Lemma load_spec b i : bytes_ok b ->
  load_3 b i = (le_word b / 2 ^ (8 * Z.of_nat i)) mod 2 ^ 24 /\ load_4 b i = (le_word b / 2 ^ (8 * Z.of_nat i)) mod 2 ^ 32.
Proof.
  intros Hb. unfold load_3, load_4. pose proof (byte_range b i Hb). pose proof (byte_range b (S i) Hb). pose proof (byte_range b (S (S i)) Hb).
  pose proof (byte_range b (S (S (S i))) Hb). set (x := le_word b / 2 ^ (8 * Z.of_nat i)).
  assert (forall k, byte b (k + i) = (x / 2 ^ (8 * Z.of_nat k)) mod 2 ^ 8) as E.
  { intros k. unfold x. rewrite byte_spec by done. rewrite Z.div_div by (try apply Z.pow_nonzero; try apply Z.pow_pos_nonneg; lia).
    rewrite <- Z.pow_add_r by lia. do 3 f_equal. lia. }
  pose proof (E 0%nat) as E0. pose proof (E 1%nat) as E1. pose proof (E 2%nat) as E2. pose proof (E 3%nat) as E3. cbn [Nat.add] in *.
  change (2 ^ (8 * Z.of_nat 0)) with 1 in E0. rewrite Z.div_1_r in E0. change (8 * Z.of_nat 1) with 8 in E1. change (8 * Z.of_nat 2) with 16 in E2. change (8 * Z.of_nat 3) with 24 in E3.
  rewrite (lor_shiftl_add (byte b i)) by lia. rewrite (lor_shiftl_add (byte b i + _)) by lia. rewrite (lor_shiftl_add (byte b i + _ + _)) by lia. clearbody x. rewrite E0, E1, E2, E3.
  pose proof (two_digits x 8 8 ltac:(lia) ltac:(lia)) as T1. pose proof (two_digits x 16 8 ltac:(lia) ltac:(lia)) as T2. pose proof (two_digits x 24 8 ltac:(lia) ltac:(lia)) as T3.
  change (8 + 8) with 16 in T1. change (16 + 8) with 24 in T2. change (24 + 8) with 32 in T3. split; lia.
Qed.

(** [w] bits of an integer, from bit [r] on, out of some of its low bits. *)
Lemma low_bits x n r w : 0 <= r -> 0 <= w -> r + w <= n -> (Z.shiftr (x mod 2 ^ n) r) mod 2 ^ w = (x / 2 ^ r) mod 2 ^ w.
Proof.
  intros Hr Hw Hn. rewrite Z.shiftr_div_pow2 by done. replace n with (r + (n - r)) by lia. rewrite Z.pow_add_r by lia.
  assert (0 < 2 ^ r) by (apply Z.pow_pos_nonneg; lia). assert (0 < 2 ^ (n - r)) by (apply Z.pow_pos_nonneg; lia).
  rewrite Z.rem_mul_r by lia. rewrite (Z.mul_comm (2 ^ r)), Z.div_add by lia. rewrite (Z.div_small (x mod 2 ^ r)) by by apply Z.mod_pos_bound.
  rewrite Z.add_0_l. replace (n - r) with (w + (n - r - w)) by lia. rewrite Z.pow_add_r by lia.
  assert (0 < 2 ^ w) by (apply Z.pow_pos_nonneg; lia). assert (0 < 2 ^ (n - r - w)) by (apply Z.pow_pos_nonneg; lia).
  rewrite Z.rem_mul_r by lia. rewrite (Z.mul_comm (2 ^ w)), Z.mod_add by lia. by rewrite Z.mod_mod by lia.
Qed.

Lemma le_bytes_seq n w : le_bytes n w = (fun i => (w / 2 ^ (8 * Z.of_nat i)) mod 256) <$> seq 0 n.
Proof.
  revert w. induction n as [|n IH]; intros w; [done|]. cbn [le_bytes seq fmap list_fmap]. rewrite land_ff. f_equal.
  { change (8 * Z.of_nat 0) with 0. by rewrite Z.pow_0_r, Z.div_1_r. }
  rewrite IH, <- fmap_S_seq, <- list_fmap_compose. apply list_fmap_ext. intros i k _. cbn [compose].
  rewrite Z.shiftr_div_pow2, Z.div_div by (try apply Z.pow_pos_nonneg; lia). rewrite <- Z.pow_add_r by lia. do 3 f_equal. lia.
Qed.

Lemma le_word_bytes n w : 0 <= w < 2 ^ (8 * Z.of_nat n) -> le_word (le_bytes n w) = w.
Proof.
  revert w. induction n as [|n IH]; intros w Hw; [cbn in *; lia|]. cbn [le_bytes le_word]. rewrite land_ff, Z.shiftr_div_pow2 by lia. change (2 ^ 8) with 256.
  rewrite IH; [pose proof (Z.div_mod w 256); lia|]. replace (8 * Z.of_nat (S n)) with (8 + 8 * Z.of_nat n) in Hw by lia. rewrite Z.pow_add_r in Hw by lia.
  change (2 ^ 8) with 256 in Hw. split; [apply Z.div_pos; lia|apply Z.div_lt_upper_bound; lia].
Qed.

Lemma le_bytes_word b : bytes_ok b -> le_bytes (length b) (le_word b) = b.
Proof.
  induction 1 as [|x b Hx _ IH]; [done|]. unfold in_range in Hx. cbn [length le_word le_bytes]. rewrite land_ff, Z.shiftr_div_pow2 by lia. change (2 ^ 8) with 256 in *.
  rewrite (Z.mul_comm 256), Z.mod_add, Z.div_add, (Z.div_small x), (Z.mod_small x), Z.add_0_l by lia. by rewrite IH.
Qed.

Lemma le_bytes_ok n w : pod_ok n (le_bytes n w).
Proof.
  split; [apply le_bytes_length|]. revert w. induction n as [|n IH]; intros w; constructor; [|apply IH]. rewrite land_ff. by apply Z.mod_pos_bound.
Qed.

==============================

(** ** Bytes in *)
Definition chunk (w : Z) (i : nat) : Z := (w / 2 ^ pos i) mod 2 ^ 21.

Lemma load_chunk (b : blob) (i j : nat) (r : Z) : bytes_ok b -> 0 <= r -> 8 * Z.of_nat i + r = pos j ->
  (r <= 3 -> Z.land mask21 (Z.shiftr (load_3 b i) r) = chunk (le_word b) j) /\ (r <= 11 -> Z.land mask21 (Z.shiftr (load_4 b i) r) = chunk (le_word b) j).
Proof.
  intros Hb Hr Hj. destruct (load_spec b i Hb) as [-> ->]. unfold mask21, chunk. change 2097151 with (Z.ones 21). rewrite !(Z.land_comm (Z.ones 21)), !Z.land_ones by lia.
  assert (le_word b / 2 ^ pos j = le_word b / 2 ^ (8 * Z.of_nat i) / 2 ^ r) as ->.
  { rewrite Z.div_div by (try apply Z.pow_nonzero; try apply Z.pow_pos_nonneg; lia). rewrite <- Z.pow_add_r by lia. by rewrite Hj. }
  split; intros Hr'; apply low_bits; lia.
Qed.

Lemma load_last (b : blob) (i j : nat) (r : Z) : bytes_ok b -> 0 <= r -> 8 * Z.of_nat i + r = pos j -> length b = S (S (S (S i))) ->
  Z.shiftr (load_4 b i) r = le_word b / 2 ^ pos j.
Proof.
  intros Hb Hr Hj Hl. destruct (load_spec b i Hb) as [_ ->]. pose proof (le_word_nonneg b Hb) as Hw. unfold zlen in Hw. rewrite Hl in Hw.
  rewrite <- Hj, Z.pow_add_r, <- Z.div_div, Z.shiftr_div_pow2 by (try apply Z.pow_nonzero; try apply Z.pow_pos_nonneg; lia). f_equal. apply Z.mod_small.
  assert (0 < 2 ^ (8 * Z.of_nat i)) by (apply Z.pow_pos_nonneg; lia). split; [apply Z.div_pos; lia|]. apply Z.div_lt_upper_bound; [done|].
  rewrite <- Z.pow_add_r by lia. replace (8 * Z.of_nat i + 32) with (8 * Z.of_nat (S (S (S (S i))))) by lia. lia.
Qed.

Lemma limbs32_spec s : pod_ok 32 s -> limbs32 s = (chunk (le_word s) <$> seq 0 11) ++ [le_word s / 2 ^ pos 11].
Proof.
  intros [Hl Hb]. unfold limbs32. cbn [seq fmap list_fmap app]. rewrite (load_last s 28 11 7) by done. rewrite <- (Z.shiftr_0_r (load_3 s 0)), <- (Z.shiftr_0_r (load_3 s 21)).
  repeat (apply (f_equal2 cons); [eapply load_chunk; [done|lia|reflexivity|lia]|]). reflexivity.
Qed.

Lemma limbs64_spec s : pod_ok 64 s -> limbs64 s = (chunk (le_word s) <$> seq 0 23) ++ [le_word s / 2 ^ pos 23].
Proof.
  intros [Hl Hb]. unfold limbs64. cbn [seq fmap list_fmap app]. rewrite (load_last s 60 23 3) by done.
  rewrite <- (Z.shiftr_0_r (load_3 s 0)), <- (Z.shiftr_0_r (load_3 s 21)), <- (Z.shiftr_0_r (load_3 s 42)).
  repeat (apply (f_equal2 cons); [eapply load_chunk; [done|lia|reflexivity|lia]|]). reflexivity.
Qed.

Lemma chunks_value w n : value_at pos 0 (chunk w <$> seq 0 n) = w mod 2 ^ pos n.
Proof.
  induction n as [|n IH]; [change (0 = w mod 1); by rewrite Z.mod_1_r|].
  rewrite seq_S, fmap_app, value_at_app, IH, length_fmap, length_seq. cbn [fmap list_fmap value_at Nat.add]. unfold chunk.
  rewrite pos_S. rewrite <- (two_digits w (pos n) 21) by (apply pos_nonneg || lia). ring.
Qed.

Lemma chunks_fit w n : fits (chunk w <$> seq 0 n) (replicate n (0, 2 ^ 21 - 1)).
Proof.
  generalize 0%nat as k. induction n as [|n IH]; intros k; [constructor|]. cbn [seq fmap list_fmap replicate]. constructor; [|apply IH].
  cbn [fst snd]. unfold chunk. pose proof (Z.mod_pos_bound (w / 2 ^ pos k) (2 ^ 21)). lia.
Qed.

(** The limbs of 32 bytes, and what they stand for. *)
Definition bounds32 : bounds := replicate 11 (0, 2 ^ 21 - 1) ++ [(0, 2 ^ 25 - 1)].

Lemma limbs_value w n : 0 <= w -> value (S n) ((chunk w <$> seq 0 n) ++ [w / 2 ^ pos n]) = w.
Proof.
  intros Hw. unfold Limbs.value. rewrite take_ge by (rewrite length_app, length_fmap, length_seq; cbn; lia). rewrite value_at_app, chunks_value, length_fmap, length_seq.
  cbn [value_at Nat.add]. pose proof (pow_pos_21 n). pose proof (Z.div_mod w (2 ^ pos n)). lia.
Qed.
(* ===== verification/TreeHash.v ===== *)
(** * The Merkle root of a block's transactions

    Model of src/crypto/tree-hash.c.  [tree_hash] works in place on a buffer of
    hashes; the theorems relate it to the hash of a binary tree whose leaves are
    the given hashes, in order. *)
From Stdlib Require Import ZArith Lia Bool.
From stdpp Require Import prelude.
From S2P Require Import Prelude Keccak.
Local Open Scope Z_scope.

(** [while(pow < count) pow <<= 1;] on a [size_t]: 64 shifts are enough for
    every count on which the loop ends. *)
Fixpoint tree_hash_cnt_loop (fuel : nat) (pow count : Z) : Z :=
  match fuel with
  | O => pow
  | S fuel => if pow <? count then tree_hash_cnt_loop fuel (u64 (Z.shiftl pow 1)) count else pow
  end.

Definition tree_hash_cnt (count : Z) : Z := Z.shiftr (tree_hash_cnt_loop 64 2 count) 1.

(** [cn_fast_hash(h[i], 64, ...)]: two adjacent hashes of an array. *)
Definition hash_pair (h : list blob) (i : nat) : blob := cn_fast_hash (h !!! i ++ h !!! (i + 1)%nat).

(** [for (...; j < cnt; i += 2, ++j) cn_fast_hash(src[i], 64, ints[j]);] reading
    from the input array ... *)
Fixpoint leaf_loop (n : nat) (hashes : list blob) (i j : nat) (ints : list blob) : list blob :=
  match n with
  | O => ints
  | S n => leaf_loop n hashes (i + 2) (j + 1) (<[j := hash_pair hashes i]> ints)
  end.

==============================

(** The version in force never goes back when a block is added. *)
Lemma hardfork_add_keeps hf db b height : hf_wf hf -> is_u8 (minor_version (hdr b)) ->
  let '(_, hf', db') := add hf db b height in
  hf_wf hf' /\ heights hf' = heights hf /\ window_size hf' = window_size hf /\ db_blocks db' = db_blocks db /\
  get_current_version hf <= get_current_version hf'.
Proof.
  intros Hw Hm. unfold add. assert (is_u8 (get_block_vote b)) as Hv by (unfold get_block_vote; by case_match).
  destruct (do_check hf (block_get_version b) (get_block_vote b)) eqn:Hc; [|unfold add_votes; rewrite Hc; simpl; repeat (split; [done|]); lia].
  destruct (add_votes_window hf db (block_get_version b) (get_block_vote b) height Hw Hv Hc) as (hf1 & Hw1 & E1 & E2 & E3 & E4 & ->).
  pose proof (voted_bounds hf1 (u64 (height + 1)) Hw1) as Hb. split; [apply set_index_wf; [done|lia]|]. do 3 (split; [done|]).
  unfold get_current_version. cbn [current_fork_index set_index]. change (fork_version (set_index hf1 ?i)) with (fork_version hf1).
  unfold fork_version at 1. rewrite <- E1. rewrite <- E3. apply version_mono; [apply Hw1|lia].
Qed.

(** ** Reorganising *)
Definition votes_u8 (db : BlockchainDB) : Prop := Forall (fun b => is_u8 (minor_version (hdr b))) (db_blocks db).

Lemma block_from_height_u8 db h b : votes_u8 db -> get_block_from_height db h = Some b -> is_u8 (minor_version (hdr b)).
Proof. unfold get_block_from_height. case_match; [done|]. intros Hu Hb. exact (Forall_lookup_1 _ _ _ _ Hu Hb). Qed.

==============================

_ACTION ITEM:_ Find the line with "unfold get_current_version. cbn" in the entries above. Retype it and each line after it, exactly, through the line with "Lemma block_from_height_u8 db", and stop there.

_WRITTEN SOLUTION:_
  unfold get_current_version. cbn [current_fork_index set_index]. change (fork_version (set_index hf1 ?i)) with (fork_version hf1).
  unfold fork_version at 1. rewrite <- E1. rewrite <- E3. apply version_mono; [apply Hw1|lia].
Qed.

(** ** Reorganising *)
Definition votes_u8 (db : BlockchainDB) : Prop := Forall (fun b => is_u8 (minor_version (hdr b))) (db_blocks db).

Lemma block_from_height_u8 db h b : votes_u8 db -> get_block_from_height db h = Some b -> is_u8 (minor_version (hdr b)).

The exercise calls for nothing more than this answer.